Two days i did nothing but sleep. I have been acting like a zombie, awake but sleepy all the time. I would sit and fall asleep, get up shake my head and walk around a little try to distract myself and moments later would find me asleep again. Guess i have been too sleep deprived.
Though im sad about Monday i dont mind much because its a 4 days week with a holiday coming on Wednesday. Man! i love national holidays.
My mind is dead, i mean the thinking cells. Yesterday im sulking, im blue and im crying and today i found myself dancing in my kitchen while making coffee. What’s the deal with me? How crazy im on a scale of 1 to 10?
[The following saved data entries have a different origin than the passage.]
(* ===== verification/HnswGreedy.v ===== *)
(** * The HNSW index: greedy descent

    The [while (changed)] loops of [insert] and [search] end, because every
    round moves to a strictly closer node, and they end on a node that none of
    its neighbours improves on. *)

From S2P Require Import Prelude Storage MemoryMap MetadataStore Float32 PriorityQueue IndexTypes FloatExact Distance Hnsw HnswInv.

Lemma in_range_slots i id : HEADER_SIZE <= i_size i -> in_range i id <-> id < slots i.
Proof.
  intros Hh. unfold in_range, slot_end, slots. unfold SIZEOF_NODE, HEADER_SIZE in *.
  pose proof (N.div_mod (i_size i - 64) 1056 ltac:(done)). pose proof (N.mod_lt (i_size i - 64) 1056 ltac:(done)).
  set (q := (i_size i - 64) / 1056) in *. set (r := (i_size i - 64) mod 1056) in *. clearbody q r. lia.
Qed.

Lemma fltb_numbers x y : fltb x y = true -> is_nan x = false /\ is_nan y = false.
Proof. by destruct x as [[]|[]| |[]], y as [[]|[]| |[]]. Qed.

Lemma fltb_trans x y z : fltb x y = true -> fltb y z = true -> fltb x z = true.
Proof.
  intros H1 H2. destruct (fltb_numbers _ _ H1), (fltb_numbers _ _ H2).
  by apply (swo_trans (P := fun x => is_nan x = false) x y z).
Qed.

Lemma fltb_irrefl x : fltb x x = false.
Proof.
  destruct (is_nan x) eqn:E; [by destruct x|]. by apply (swo_irrefl (P := fun x => is_nan x = false)).
Qed.

Section greedy.
Context (fused : bool) (metric : DistanceMetric) (img : image) (query : list float32).
Hypothesis Hw : image_wf img.

Abbreviation dist_of := (dist_of fused metric query).

Definition dist_at (id : N) : float32 := dist_of (default zero_node (i_nodes img !! id)).

Lemma distance_to_at id : in_range img id -> distance_to fused metric img query id = Some (dist_at id).
Proof. intros H. unfold distance_to, get_node. by rewrite bool_decide_eq_true_2. Qed.

(** The slots closer than [dist]. *)
Definition closer (dist : float32) : list N :=
  filter (fun id => fltb (dist_at id) dist = true) (N.of_nat <$> seq 0 (N.to_nat (slots img))).

Lemma closer_bound dist : (length (closer dist) <= N.to_nat (slots img))%nat.
Proof.
  unfold closer. rewrite length_filter. rewrite length_fmap, length_seq. done.
Qed.

Lemma closer_decreases id dist :
  in_range img id -> fltb (dist_at id) dist = true -> (length (closer (dist_at id)) < length (closer dist))%nat.
Proof.
  intros Hr Hlt. apply in_range_slots in Hr; [|apply Hw].
  assert (id :: closer (dist_at id) ⊆+ closer dist) as Hsub; [|apply submseteq_length in Hsub; cbn in Hsub; lia].
  apply NoDup_submseteq.
  - apply NoDup_cons. split.
    + unfold closer. rewrite list_elem_of_filter. intros [H _]. by rewrite fltb_irrefl in H.
    + apply NoDup_filter, NoDup_fmap_2; [apply _|apply NoDup_seq].
  - intros x [->|Hx]%elem_of_cons; unfold closer in *; rewrite list_elem_of_filter in *.
    + split; [done|]. apply list_elem_of_fmap. exists (N.to_nat id). split; [lia|]. apply elem_of_seq. lia.
    + destruct Hx as [Hx Hin]. split; [|done]. by eapply fltb_trans.
Qed.

(** A scan of the neighbours: the closest of them and of the current node. *)
Lemma greedy_scan_spec ids dist curr changed :
  Forall (occupied img) ids ->
  exists dist' curr' changed', greedy_scan fused metric img query ids dist curr changed = Some (dist', curr', changed') /\
    (forall id, id ∈ ids -> fltb (dist_at id) dist' = false) /\
    ((dist' = dist /\ curr' = curr /\ changed' = changed) \/
     (changed' = true /\ occupied img curr' /\ dist' = dist_at curr' /\ fltb dist' dist = true)).
Proof.
  intros Hids. revert dist curr changed. induction Hids as [|id ids Hid _ IH]; intros dist curr changed.
  { do 3 eexists. split; [done|]. split; [by intros ? ?%elem_of_nil|by left]. }
  cbn [greedy_scan]. rewrite distance_to_at by (by apply occupied_in_range). cbn [mbind option_bind].
  destruct (fltb (dist_at id) dist) eqn:Hlt.
  - destruct (IH (dist_at id) id true) as (d' & c' & ch' & E & Hmin & Hcase). exists d', c', ch'. split; [done|].
    assert (fltb d' dist = true /\ fltb (dist_at id) d' = false) as [Hd Hn].
    { destruct Hcase as [(-> & _)|(_ & _ & _ & H)]; [by rewrite fltb_irrefl|]. split; [by eapply fltb_trans|].
      apply not_true_iff_false. intros H'. pose proof (fltb_trans _ _ _ H H') as Hc. by rewrite fltb_irrefl in Hc. }
    split.
    + intros x [->|Hx]%elem_of_cons; [done|by apply Hmin].
    + right. destruct Hcase as [(-> & -> & ->)|(? & ? & ? & _)]; done.
  - destruct (IH dist curr changed) as (d' & c' & ch' & E & Hmin & Hcase). exists d', c', ch'. split; [done|]. split; [|done].
    intros x [->|Hx]%elem_of_cons; [|by apply Hmin].
    destruct Hcase as [(-> & _)|(_ & _ & _ & H)]; [done|].
    apply not_true_iff_false. intros H'. pose proof (fltb_trans _ _ _ H' H). congruence.
Qed.

Lemma greedy_loop_spec fuel layer dist curr :
  (layer < MAX_LAYERS)%nat -> occupied img curr -> (length (closer dist) < fuel)%nat ->
  exists dist' curr', greedy_layer fused metric img fuel query layer dist curr = Some (dist', curr') /\
    occupied img curr' /\ (dist = dist_at curr -> dist' = dist_at curr') /\ (dist' = dist \/ fltb dist' dist = true) /\
    forall n ids id, get_node curr' img = Some n -> links n layer = Some ids -> id ∈ ids -> fltb (dist_at id) dist' = false.
Proof.
  intros Hl. revert dist curr. induction fuel as [|fuel IH]; intros dist curr Hr Hfuel; [lia|]. cbn [greedy_layer].
  destruct (occupied_node img curr Hw Hr) as (n & _ & Hg & Hn). rewrite Hg. cbn [mbind option_bind].
  destruct (links_wf img n layer Hn Hl) as (ids & Hids & Hin). rewrite Hids. cbn [mbind option_bind].
  destruct (greedy_scan_spec ids dist curr false Hin) as (d' & c' & ch' & -> & Hmin & Hcase). cbn [mbind option_bind].
  destruct Hcase as [(-> & -> & ->)|(-> & Hr' & -> & Hlt)].
  - exists dist, curr. split_and!; [done..|by left|]. intros n' ids' id Hg' Hids' Hid. simplify_eq. by apply Hmin.
  - destruct (IH (dist_at c') c' Hr') as (d2 & c2 & E & Hr2 & Hd2 & Hle & Hopt).
    { pose proof (closer_decreases c' dist (occupied_in_range _ _ Hw Hr') Hlt). lia. }
    exists d2, c2. split_and!; [done|done|by intros; apply Hd2| |done].
    right. destruct Hle as [->|Hle]; [done|by eapply fltb_trans].
Qed.

(** One layer, with the fuel of [descend]. *)
Lemma greedy_layer_spec layer dist curr :
  (layer < MAX_LAYERS)%nat -> occupied img curr ->
  exists dist' curr',
    greedy_layer fused metric img (S (S (N.to_nat (slots img)))) query layer dist curr = Some (dist', curr') /\
    occupied img curr' /\ (dist = dist_at curr -> dist' = dist_at curr') /\ (dist' = dist \/ fltb dist' dist = true) /\
    forall n ids id, get_node curr' img = Some n -> links n layer = Some ids -> id ∈ ids -> fltb (dist_at id) dist' = false.
Proof. intros Hl Hr. apply greedy_loop_spec; [done|done|]. pose proof (closer_bound dist). lia. Qed.

(** The layers of [layers_down hi lo]. *)
Lemma layers_down_bound hi lo l : l ∈ layers_down hi lo <-> (lo < l <= hi)%Z.
Proof.
  unfold layers_down. rewrite list_elem_of_fmap. split.
  - intros (k & -> & Hk%elem_of_seq). lia.
  - intros H. exists (Z.to_nat (hi - l)). rewrite elem_of_seq. lia.
Qed.

Lemma descend_spec layers dist curr :
  Forall (fun l => 0 <= l < Z.of_nat MAX_LAYERS)%Z layers -> occupied img curr -> dist = dist_at curr ->
  exists curr', descend fused metric img query layers dist curr = Some (dist_at curr', curr') /\
    occupied img curr' /\ (dist_at curr' = dist \/ fltb (dist_at curr') dist = true).
Proof.
  intros Hls. revert dist curr. induction Hls as [|l layers Hl _ IH]; intros dist curr Hr Hd.
  { exists curr. rewrite Hd. split_and!; [done|done|by left]. }
  cbn [descend]. unfold layer_index. rewrite bool_decide_eq_true_2 by lia. cbn [mbind option_bind].
  destruct (greedy_layer_spec (Z.to_nat l) dist curr) as (d1 & c1 & -> & Hr1 & Hd1 & Hle1 & _); [lia|done|].
  cbn [mbind option_bind]. destruct (IH d1 c1 Hr1 (Hd1 Hd)) as (c2 & E & Hr2 & Hle2). exists c2. split_and!; [done..|].
  destruct Hle2 as [->|Hle2]; [done|]. right. destruct Hle1 as [->|Hle1]; [done|by eapply fltb_trans].
Qed.

Lemma descend_app layers layers' dist curr :
  descend fused metric img query (layers ++ layers') dist curr =
  '(d, c) ← descend fused metric img query layers dist curr; descend fused metric img query layers' d c.
Proof.
  revert dist curr. induction layers as [|l layers IH]; intros dist curr; [done|]. cbn [descend app].
  destruct (layer_index l) as [layer|]; [|done]. cbn [mbind option_bind].
  destruct (greedy_layer _ _ _ _ _ _ _ _) as [[d c]|]; [|done]. apply IH.
Qed.

Lemma layers_down_last hi : (0 < hi)%Z -> layers_down hi 0 = layers_down hi 1 ++ [1%Z].
Proof.
  intros H. unfold layers_down. replace (Z.to_nat (hi - 0)) with (S (Z.to_nat (hi - 1))) by lia.
  rewrite seq_S, fmap_app. f_equal. cbn. f_equal. lia.
Qed.

(** The descent to layer 0 ends in a local minimum of layer 1. *)
Lemma descend_local_min hi dist curr curr' :
  (0 < hi < Z.of_nat MAX_LAYERS)%Z -> occupied img curr -> dist = dist_at curr ->
  descend fused metric img query (layers_down hi 0) dist curr = Some (dist_at curr', curr') ->
  forall n ids id, get_node curr' img = Some n -> links n 1 = Some ids -> id ∈ ids -> fltb (dist_at id) (dist_at curr') = false.
Proof.
  intros Hhi Ho Hd. rewrite layers_down_last, descend_app by lia.
  destruct (descend_spec (layers_down hi 1) dist curr) as (c1 & -> & Ho1 & _); [|done..|].
  { apply Forall_forall. intros l Hl%layers_down_bound. lia. }
  cbn [mbind option_bind descend]. change (layer_index 1) with (Some 1%nat). cbn [mbind option_bind].
  destruct (greedy_layer_spec 1 (dist_at c1) c1) as (d2 & c2 & -> & _ & _ & _ & Hmin); [unfold MAX_LAYERS; lia|done|].
  cbn [mbind option_bind]. by intros [= -> ->].
Qed.
End greedy.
I cant read the Fountainhead because i dont like the book’s print; the print edition is sort of sad and difficult to read for me. My copy is sad. So now i m reading Silent House and im hoping to finish it before my online order of Sarah’s Keys arrives.
Last night’s Greys Anatomy and Glee episodes were pretty nice. I love them both but then its something you already know.
Its a crazy day because i dont know what’s my mental status. Am i happy? Am i sad? Am i confused? Am i numb? All i know i’m kind of lost somewhere. If only i had power to freeze time, if only i could fix my heart, if only i could become somebody else, if only i could end the parallel world inside me.
Sometimes i sit debating whether to read or watch a movie or episode or go out or workout and an hour later i find myself sitting just where i was wondering what happened? why didn’t i decide what to do? why i didn’t do anything at all? why and how i ended up wasting an hour or two without knowing it? Where am i so lost? Where is my mind?
I better go now, will brush my teeth and read 2-3 pages maybe or just fall asleep again like i have been doing since yesterday.